The military assembles outside and gently threatens Doom in an attempt to get him to surrender Banner. Instead, Doom sends out the Hulk, who starts smashing tanks left and right! The military has no choice but to BLOW HIM UP!
Everyone feels bad about this, but Doc Samson’s feelings on the matter are EXTRA WEIRD.
Dude. You stole the Hulk’s powers in order to steal his girlfriend. Like, that’s your origin story—your canon origin story. Holy crap.
Anyway, the Hulk wasn’t really dead, because obviously. Duh. It was just a robot. But with that ruse in place, Doom is free to tranquilize Banner and send him back to Latveria, where the master plan can truly begin: a brainwashed Hulk will become his dutiful slave, smashing Latveria’s unspecified neighbouring nations and allowing Doom to stand supreme!
(This is actually a pretty legit joke.)
Brainwashed, Banner toils in Doom’s lab, working to construct a gamma bomb. For, you see, Doom’s Ultimate Plan® is to strap a gamma bomb onto the Hulk’s back and have him hop over the border, at which point he’ll detonate it. The “clever” bit is that if the Hulk is carrying the bomb, it will seem as if the Hulk has escaped and just decided to attack a neighbouring country for NO REASON, thereby clearing Doom of instigating an act of aggression. Because that seems plausible, riiiiiight?
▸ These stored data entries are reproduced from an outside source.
(* ===== verification/Replacer.v ===== *)
(** * Replacing keywords and comparing versions (infra/stringx/replacer.go,
      infra/utils/version.go)

    [Replace] on top of the automaton of [StringTrie], and the version comparison that
    normalises its arguments with it.  A replacer is its mapping and the automaton of
    the mapping's keys, added in the order [keys]. *)

From S2P Require Import Prelude GoStrings GoStrconv Utf8 GoSort StringTrie.
From Stdlib Require Import Ascii.

#[local] Open Scope string_scope.
#[local] Open Scope list_scope.
#[local] Open Scope Z_scope.

Record replacer : Type := mkReplacer { rp_heap : heap; rp_mapping : gmap string string }.

Definition NewReplacer (order : gmap Z nat -> list (Z * nat)) (keys : list string) (mapping : gmap string string) : option replacer :=
  h ← automaton order (runes_of <$> keys); Some (mkReplacer h mapping).

(** The order of [sort.Slice]: leftmost first, longest first. *)
Definition scope_le (a b : scope) : Prop := (start a < start b)%nat \/ (start a = start b /\ (stop b <= stop a)%nat).
#[export] Instance scope_le_dec : RelDecision scope_le.
Proof. intros a b. unfold scope_le. apply _. Defined.

(** The loop over the sorted scopes, [index] being the end of what was written. *)
Fixpoint replace_loop (mapping : gmap string string) (chars : list Z) (index : nat) (scopes : list scope) : string :=
  match scopes with
  | [] => if (index <? length chars)%nat then string_of_runes (drop index chars) else ""
  | sc :: scopes =>
      if (start sc <? index)%nat then replace_loop mapping chars index scopes
      else (string_of_runes (slice chars (mkScope index (start sc))) ++
            default "" (mapping !! string_of_runes (slice chars sc)) ++
            replace_loop mapping chars (stop sc) scopes)%string
  end.

Definition doReplace (r : replacer) (text : string) : option (string * bool) :=
  let chars := runes_of text in
  scopes ← find (rp_heap r) chars;
  Some (match scopes with
        | [] => (text, false)
        | _ => (replace_loop (rp_mapping r) chars 0 (merge_sort scope_le scopes), true)
        end).

(** [replaceTimes] is 2. *)
Fixpoint replace_times (n : nat) (r : replacer) (text : string) : option string :=
  match n with
  | O => Some text
  | S n =>
      match doReplace r text with
      | None => None
      | Some (text, replaced) => if replaced then replace_times n r text else Some text
      end
  end.

Definition Replace (r : replacer) (text : string) : option string := replace_times 2 r text.

(** ** Replacing is scanning from the left and taking the longest keyword *)

(** The length of the longest word the text starts with, or 0. *)
Fixpoint longest_word (words : list (list Z)) (chars : list Z) : nat :=
  match words with
  | [] => 0
  | w :: words => if decide (w `prefix_of` chars) then Nat.max (length w) (longest_word words chars) else longest_word words chars
  end.

(** Every round consumes a rune, so the length of the text is enough fuel. *)
Fixpoint scan (words : list (list Z)) (mapping : gmap string string) (fuel : nat) (chars : list Z) : string :=
  match fuel, chars with
  | S fuel, c :: chars' =>
      let n := longest_word words chars in
      if (n =? 0)%nat then (string_of_runes [c] ++ scan words mapping fuel chars')%string
      else (default "" (mapping !! string_of_runes (take n chars)) ++ scan words mapping fuel (drop n chars))%string
  | _, _ => ""
  end.

Lemma longest_word_spec words chars :
  (longest_word words chars <= length chars)%nat /\
  (longest_word words chars <> 0%nat -> take (longest_word words chars) chars ∈ words) /\
  (forall w, w ∈ words -> w `prefix_of` chars -> (length w <= longest_word words chars)%nat).
Proof.
  induction words as [|w words (IH1 & IH2 & IH3)]; cbn; [split_and!; [lia|done|set_solver]|].
  destruct (decide (w `prefix_of` chars)) as [Hw|Hw].
  - pose proof (prefix_length _ _ Hw). split_and!; [lia| |].
    + intros Hne. destruct (decide (longest_word words chars <= length w)%nat).
      * rewrite Nat.max_l by done. destruct Hw as [x ->]. rewrite take_app_length. by left.
      * rewrite Nat.max_r by lia. right. apply IH2. lia.
    + intros w' [->|Hw']%elem_of_cons Hp; [lia|]. specialize (IH3 w' Hw' Hp). lia.
  - split_and!; [done|right; by apply IH2|]. intros w' [->|Hw']%elem_of_cons Hp; [done|by apply IH3].
Qed.

Lemma string_of_bytes_app a b : string_of_bytes (a ++ b) = (string_of_bytes a ++ string_of_bytes b)%string.
Proof. induction a as [|x a IH]; [done|]. cbn [app string_of_bytes]. by rewrite IH. Qed.

Lemma string_of_runes_app a b : string_of_runes (a ++ b) = (string_of_runes a ++ string_of_runes b)%string.
Proof. unfold string_of_runes. by rewrite flat_map_app, string_of_bytes_app. Qed.

Lemma string_of_runes_cons c a : string_of_runes (c :: a) = (string_of_runes [c] ++ string_of_runes a)%string.
Proof. apply (string_of_runes_app [c] a). Qed.

(** Where no word starts, scanning copies. *)
Lemma scan_copies words mapping a b fuel :
  (length a + length b <= fuel)%nat -> (forall i, (i < length a)%nat -> longest_word words (drop i (a ++ b)) = 0%nat) ->
  exists fuel', (length b <= fuel')%nat /\ scan words mapping fuel (a ++ b) = (string_of_runes a ++ scan words mapping fuel' b)%string.
Proof.
  revert fuel. induction a as [|c a IH]; intros fuel Hf H; [by exists fuel|]. cbn in Hf. destruct fuel as [|fuel]; [lia|].
  destruct (IH fuel) as (fuel' & Hf' & E); [lia|intros i Hi; apply (H (S i)); cbn; lia|]. exists fuel'. split; [done|].
  pose proof (H 0%nat ltac:(cbn; lia)) as H0. rewrite drop_0 in H0. cbn [app scan] in H0 |- *. rewrite H0. cbn [Nat.eqb].
  by rewrite E, (string_of_runes_cons c a), <- str_app_assoc.
Qed.

Lemma scan_fuel words mapping chars fuel fuel' :
  (length chars <= fuel)%nat -> (length chars <= fuel')%nat -> scan words mapping fuel chars = scan words mapping fuel' chars.
Proof.
  revert chars fuel'. induction fuel as [|fuel IH]; intros [|c chars] fuel' H1 H2; destruct fuel' as [|fuel']; cbn in H1, H2 |- *; try done; try lia.
  destruct (Nat.eqb_spec (longest_word words (c :: chars)) 0) as [|Hn]; [f_equal; apply IH; lia|].
  f_equal. apply IH; rewrite length_drop; cbn; lia.
Qed.

#[export] Instance scope_le_trans : Transitive scope_le.
Proof. intros a b c. unfold scope_le. lia. Qed.
#[export] Instance scope_le_total : Total scope_le.
Proof. intros a b. unfold scope_le. lia. Qed.

Section replacing.
Context (words : list (list Z)) (mapping : gmap string string) (chars : list Z).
But the plan goes awry when it’s discovered that Valeria (the woman that Doom abducted and who he’s trying to impress) tampered with Banner’s brainwashing, forcing the Hulk to deviate from his instructions and detonating the gamma bomb in an unpopulated area. Doom is incensed and intends to try Valeria for treason, but before that can happen the Hulk rockets back:
The Hulk and Doctor Doom fight, trashing Doom’s castle, and in the end Doom is defeated, leading to this bizarre exchange:
Like, if the Hulk knows he’s beaten you, he doesn’t have to actually DO IT. Because that’s the Hulk’s M.O. and not “HULK SMASH!” Regardless, having decided Doom is a wimp, the Hulk bounces off into the sunset.
But if you thought that story had some specious logic in it, you haven’t read the next issue: “GODSPAWN.” Apparently Roy Thomas came up with the basic story and Len Wein wrote the script, because a story this bonkers needs TWO scribes!
SO. The issue opens with the Egyptian gods landing in a spaceship on Earth millions of millennia ago. They leave a ‘seed’ on the mudball and fly away again.
Back in the present, the Hulk bounds across Europe and lands in the ocean, where a Russian warship decides it will be the greatest victory for the Motherland if they destroy the Hulk. The Hulk takes issue with this plan and DESTROYS THE WARSHIP.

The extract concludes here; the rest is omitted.